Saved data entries
• • • •
(** [for idx, conv_result in enumerate(conv_results, 1): ...].  Each
    iteration first draws the next result from the engine, which may raise
    instead of answering once it has yielded all it had. *)
Fixpoint results_loop {Dir : Type} (env : Env) (output_dir : Dir)
    (files_to_convert : list Path)
    (progress_callback : option (Message → M unit))
    (stop_check : option (Z → bool))
    (idx : Z) (results : list ConversionResult) (crash : option string)
  : M unit :=
  match results with
  | [] =>
      match crash with
      | Some e => raise e
      | None => ret tt
      end
  | conv_result :: results' =>
      if stop_now stop_check idx then
        logger env WARNING "⚠ Остановка по запросу пользователя" (* break *)
      else
        handle_result env output_dir files_to_convert progress_callback
          idx conv_result ;;
        results_loop env output_dir files_to_convert progress_callback
          stop_check (idx + 1) results' crash
  end.

Definition convert_documents (env : Env) (files : list Path)
    (converter : ResultStream) (output_dir : OutputDir) (config : Config)
    (progress_callback : option (Message → M unit))
    (stop_check : option (Z → bool)) : M unit :=
  do_mkdir output_dir ;;
  files_to_convert <- size_filter env config files [] ;;
  let n := Z.of_nat (length files_to_convert) in
  modify (with_doc_stats (DCS.set_total_files n)) ;;
  match files_to_convert with
  | [] => logger env WARNING "Нет файлов для конвертации" (* return *)
  | first :: _ =>
      logger env INFO
        ("Начало конвертации " +:+ Py.str_of_int n +:+ " файлов...") ;;
      if_callback progress_callback
        (MsgLog "ℹ" ("Начало конвертации " +:+ Py.str_of_int n +:+ " файлов...")
           "INFO") ;;
      modify (with_used_names ∅) ;;
      modify (with_tracker None) ;;
      match progress_callback with
      | Some _ =>
          λ s, let r := ProgressTracker_init n (clock env) (ticks s) in
               (Ok tt, with_tracker (Some (fst r)) (with_ticks (snd r) s))
      | None => ret tt
      end ;;
      try_except
        (tracker_start env progress_callback (name first) 1 ;;
         results_loop env output_dir files_to_convert progress_callback
           stop_check 1 (yielded converter) (crash converter))
        (λ e,
           logger env ERROR ("Критическая ошибка при конвертации: " +:+ e) ;;
           if negb (CONTINUE_ON_ERROR config) then raise e else ret tt)
  end.
(** * todo-app: validated CRUD actions and the optimistic controller

    A shallow embedding of the server actions ([actions/todoAction.ts]),
    the table they act on ([db/schema.ts]), the client hooks ([useTodos],
    [useOptimisticUpdate], [useError]) and the [AddTodo] component, followed
    by the properties of the written specification stated over them.

    Layout: definitions first (one module per source unit), then the
    lemmas and theorems. *)

From Stdlib Require Import List Bool Arith NArith Lia Permutation.
From Stdlib Require Import Ascii String.
Import ListNotations.

Set Implicit Arguments.

(* ================================================================== *)
(** * JavaScript strings *)
(* ================================================================== *)

(** A JavaScript string is a sequence of UTF-16 code units; [.length]
    counts code units.  Literals of the source are ASCII and are written
    through [lit]. *)
Module JS.

Definition code_unit := N.
Definition jsstring := list code_unit.

Definition lit (s : string) : jsstring :=
  map N_of_ascii (list_ascii_of_string s).

Definition eqb (a b : jsstring) : bool :=
  if list_eq_dec N.eq_dec a b then true else false.

(** ECMAScript WhiteSpace and LineTerminator code points, the set that
    [String.prototype.trim] strips.  All of them lie in the BMP, so one
    code unit each. *)
Definition isWhiteSpace (c : code_unit) : bool :=
  ((c =? 0x9) || (c =? 0xA) || (c =? 0xB) || (c =? 0xC) || (c =? 0xD)
   || (c =? 0x20) || (c =? 0xA0) || (c =? 0x1680)
   || ((0x2000 <=? c) && (c <=? 0x200A))
   || (c =? 0x2028) || (c =? 0x2029) || (c =? 0x202F) || (c =? 0x205F)
   || (c =? 0x3000) || (c =? 0xFEFF))%N.

Fixpoint trimStart (s : jsstring) : jsstring :=
  match s with
  | [] => []
  | c :: r => if isWhiteSpace c then trimStart r else s
  end.

Fixpoint trimEnd (s : jsstring) : jsstring :=
  match s with
  | [] => []
  | c :: r =>
      match trimEnd r with
      | [] => if isWhiteSpace c then [] else [c]
      | r' => c :: r'
      end
  end.

(** [s.trim()] *)
Definition trim (s : jsstring) : jsstring := trimEnd (trimStart s).

(** ToBoolean on a string: only the empty string is falsy. *)
Definition truthy (s : jsstring) : bool :=
  match s with [] => false | _ :: _ => true end.

End JS.

Import JS.

(* ================================================================== *)
(** * Zod schemas of [actions/todoAction.ts] *)
(* ================================================================== *)

Module Zod.

(** The result of [schema.safeParse(input)].  The actions read nothing
    of an issue but its [message], so an issue is its message. *)
Inductive SafeParse (A : Type) : Type :=
| ParseSuccess (data : A)
| ParseError (issues : list string).
Arguments ParseSuccess {A} data.
Arguments ParseError {A} issues.

(** A schema maps the input to the (possibly rewritten) value and the
    issues its checks raised. *)
Definition finish {A} (r : A * list string) : SafeParse A :=
  match snd r with
  | [] => ParseSuccess (fst r)
  | _ :: _ => ParseError (snd r)
  end.

Definition max_text_length : nat := 500.

(** [z.string().trim().min(1, ..).max(500, ..)]: the trim rewrites the
    value, then both length checks look at the rewritten value. *)
Definition todoTextSchema (text : jsstring) : jsstring * list string :=
  let t := trim text in
  (t,
   (if List.length t <? 1 then ["Todo text cannot be empty"%string] else [])
   ++ (if max_text_length <? List.length t
       then ["Todo text must be less than 500 characters"%string] else [])).

Section WithUuidFormat.

(** [z.string().uuid()] tests the string against Zod's UUID pattern;
    the pattern belongs to the library and is taken as a parameter. *)
Variable isUuid : jsstring -> bool.

Definition todoIdSchema (id : jsstring) : jsstring * list string :=
  (id, if isUuid id then [] else ["Todo ID must be a valid UUID"%string]).

(** [z.object({ text })] *)
Definition addTodoSchema (text : jsstring) : jsstring * list string :=
  todoTextSchema text.

(** [z.object({ id, text })]: issues come in the order of the keys. *)
Definition editTodoSchema (id text : jsstring)
  : (jsstring * jsstring) * list string :=
  let i := todoIdSchema id in
  let t := todoTextSchema text in
  ((fst i, fst t), snd i ++ snd t).

(** [z.object({ id })] *)
Definition todoIdOnlySchema (id : jsstring) : jsstring * list string :=
  todoIdSchema id.

End WithUuidFormat.

(** The pattern of Zod 4 for [uuid()], used where a concrete identifier
    format is needed: groups of 8, 4, 4, 4 and 12 hexadecimal digits of
    either case, the third starting with a version digit 1 to 8 and the
    fourth with a variant digit 8, 9, a or b (of either case); or the nil
    uuid; or the max uuid in lower case. *)
Definition isHex (c : code_unit) : bool :=
  (((0x30 <=? c) && (c <=? 0x39)) || ((0x41 <=? c) && (c <=? 0x46))
   || ((0x61 <=? c) && (c <=? 0x66)))%N.

Fixpoint hexGroups (groups : list nat) (s : jsstring) : bool :=
  match groups with
  | [] => match s with [] => true | _ => false end
  | n :: rest =>
      forallb isHex (firstn n s) && (List.length (firstn n s) =? n)
      && match rest, skipn n s with
         | [], [] => true
         | _ :: _, c :: s' => (c =? 0x2D)%N && hexGroups rest s'
         | _, _ => false
         end
  end.

Definition isVersion (c : code_unit) : bool :=
  ((0x31 <=? c) && (c <=? 0x38))%N.

Definition isVariant (c : code_unit) : bool :=
  ((c =? 0x38) || (c =? 0x39) || (c =? 0x61) || (c =? 0x62)
   || (c =? 0x41) || (c =? 0x42))%N.

Definition uuidFormat (s : jsstring) : bool :=
  (hexGroups [8; 4; 4; 4; 12] s
   && isVersion (nth 14 s 0%N) && isVariant (nth 19 s 0%N))
  || JS.eqb s (lit "00000000-0000-0000-0000-000000000000")
  || JS.eqb s (lit "ffffffff-ffff-ffff-ffff-ffffffffffff").

End Zod.

Import Zod.

(* ================================================================== *)
(** * The [todo] table and the statements sent to it *)
(* ================================================================== *)

Module Db.

(** A row of [pgTable("todo", { id: uuid, text: text, done: boolean })],
    which is also [todoType] on the client. *)
Record todoType : Type := { id : jsstring; text : jsstring; done : bool }.

(** The statements the actions build with the query builder. *)
Inductive statement : Type :=
| SelectAll                                   (* db.select().from(todo) *)
| SelectById (key : jsstring)                 (* .where(eq(todo.id, key)).limit(1) *)
| InsertReturning (t : jsstring)              (* db.insert(todo).values({text}).returning() *)
| UpdateText (key : jsstring) (t : jsstring)  (* .set({ text }).where(eq(todo.id, key)) *)
| UpdateNotDone (key : jsstring)              (* .set({ done: not(todo.done) }).where(..) *)
| DeleteById (key : jsstring).                (* db.delete(todo).where(eq(todo.id, key)) *)

(** Everything a server action can read or write.  [table] holds the
    rows in the order a select without [ORDER BY] lists them: a new row,
    and the new version of an updated row, goes to the end.
    [faults] is the behaviour of the connection: the n-th statement sent
    fails with the given error when the n-th entry says so.  [statements]
    records each statement sent together with the error it raised, if
    any.  An error is the text of its [message]. *)
Record world : Type := {
  table : list todoType;
  faults : list (option string);
  statements : list (statement * option string);
  console : list (string * string);
  revalidated : list string;
  generated : nat
}.

(** A promise that may reject with an error, and one that cannot. *)
Inductive outcome (A : Type) : Type :=
| Returned (a : A)
| Thrown (e : string).
Arguments Returned {A} a.
Arguments Thrown {A} e.

Definition Async (A : Type) : Type := world -> outcome A * world.
Definition Settled (A : Type) : Type := world -> A * world.

Definition ret {A} (a : A) : Async A := fun w => (Returned a, w).

Definition bind {A B} (c : Async A) (k : A -> Async B) : Async B :=
  fun w =>
    match c w with
    | (Returned a, w') => k a w'
    | (Thrown e, w') => (Thrown e, w')
    end.

Definition tryCatch {A} (body : Async A) (handler : string -> Settled A)
  : Settled A :=
  fun w =>
    match body w with
    | (Returned a, w') => (a, w')
    | (Thrown e, w') => handler e w'
    end.
(** What [__getitem__] returns: a [FileIndex], or for a [str] key what
    [getattr] finds under that name: one column of [self._data] (a view
    onto the same buffer), the array [self._data] itself, [self.t0], or a
    method or constant of the class or of [object]. *)
Inductive column : Type := column_time | column_type | column_offset.

Inductive got : Type :=
| got_index (index : FileIndex)
| got_column (field : column) (a : ndarray)
| got_array (a : ndarray)
| got_t0 (t : option f8)
| got_member (name : string).

(** [FileIndex.__getattr__] *)
Definition __getattr__ (self : FileIndex) (name : string) : M got :=
  if String.eqb name "time" then ret (got_column column_time (_data self))
  else if String.eqb name "type" then ret (got_column column_type (_data self))
  else if String.eqb name "offset" then ret (got_column column_offset (_data self))
  else raise AttributeError.

(** The names that the body of [class FileIndex] binds. *)
Definition class_attributes : list string :=
  ["_RAW_DTYPE"; "_DTYPE"; "__init__"; "load"; "save"; "get_time_range"; "__len__";
   "__getattr__"; "__getitem__"; "__iter__"; "get_path"; "_from_raw"; "_to_raw"]%string.

(** [getattr(self, name)].  The ordinary lookup comes first: it finds the
    two instance attributes [_data] and [t0], what the class body binds, and
    what the runtime gives every object.  [__getattr__] is called only for
    a name that this lookup does not find. *)
Definition getattr (self : FileIndex) (name : string) : M got :=
  if String.eqb name "_data" then ret (got_array (_data self))
  else if String.eqb name "t0" then ret (got_t0 (t0 self))
  else if bool_decide (name ∈ class_attributes)
          || (String.prefix "__" name && runtime_attribute env name)
  then ret (got_member name)
  else __getattr__ self name.

Definition is_time (b : option bound) : bool :=
  match b with Some (bound_time _) => true | _ => false end.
• • • •
## REQUIRED ACTION
Above are the records. Copy the lines beginning at the one that has "either case, the" and ending with the one that has "which is also", unchanged.

## RESULT FOR THIS EXERCISE
    either case, the third starting with a version digit 1 to 8 and the
    fourth with a variant digit 8, 9, a or b (of either case); or the nil
    uuid; or the max uuid in lower case. *)
Definition isHex (c : code_unit) : bool :=
  (((0x30 <=? c) && (c <=? 0x39)) || ((0x41 <=? c) && (c <=? 0x46))
   || ((0x61 <=? c) && (c <=? 0x66)))%N.

Fixpoint hexGroups (groups : list nat) (s : jsstring) : bool :=
  match groups with
  | [] => match s with [] => true | _ => false end
  | n :: rest =>
      forallb isHex (firstn n s) && (List.length (firstn n s) =? n)
      && match rest, skipn n s with
         | [], [] => true
         | _ :: _, c :: s' => (c =? 0x2D)%N && hexGroups rest s'
         | _, _ => false
         end
  end.

Definition isVersion (c : code_unit) : bool :=
  ((0x31 <=? c) && (c <=? 0x38))%N.

Definition isVariant (c : code_unit) : bool :=
  ((c =? 0x38) || (c =? 0x39) || (c =? 0x61) || (c =? 0x62)
   || (c =? 0x41) || (c =? 0x42))%N.

Definition uuidFormat (s : jsstring) : bool :=
  (hexGroups [8; 4; 4; 4; 12] s
   && isVersion (nth 14 s 0%N) && isVariant (nth 19 s 0%N))
  || JS.eqb s (lit "00000000-0000-0000-0000-000000000000")
  || JS.eqb s (lit "ffffffff-ffff-ffff-ffff-ffffffffffff").

End Zod.

Import Zod.

(* ================================================================== *)
(** * The [todo] table and the statements sent to it *)
(* ================================================================== *)

Module Db.

(** A row of [pgTable("todo", { id: uuid, text: text, done: boolean })],
    which is also [todoType] on the client. *)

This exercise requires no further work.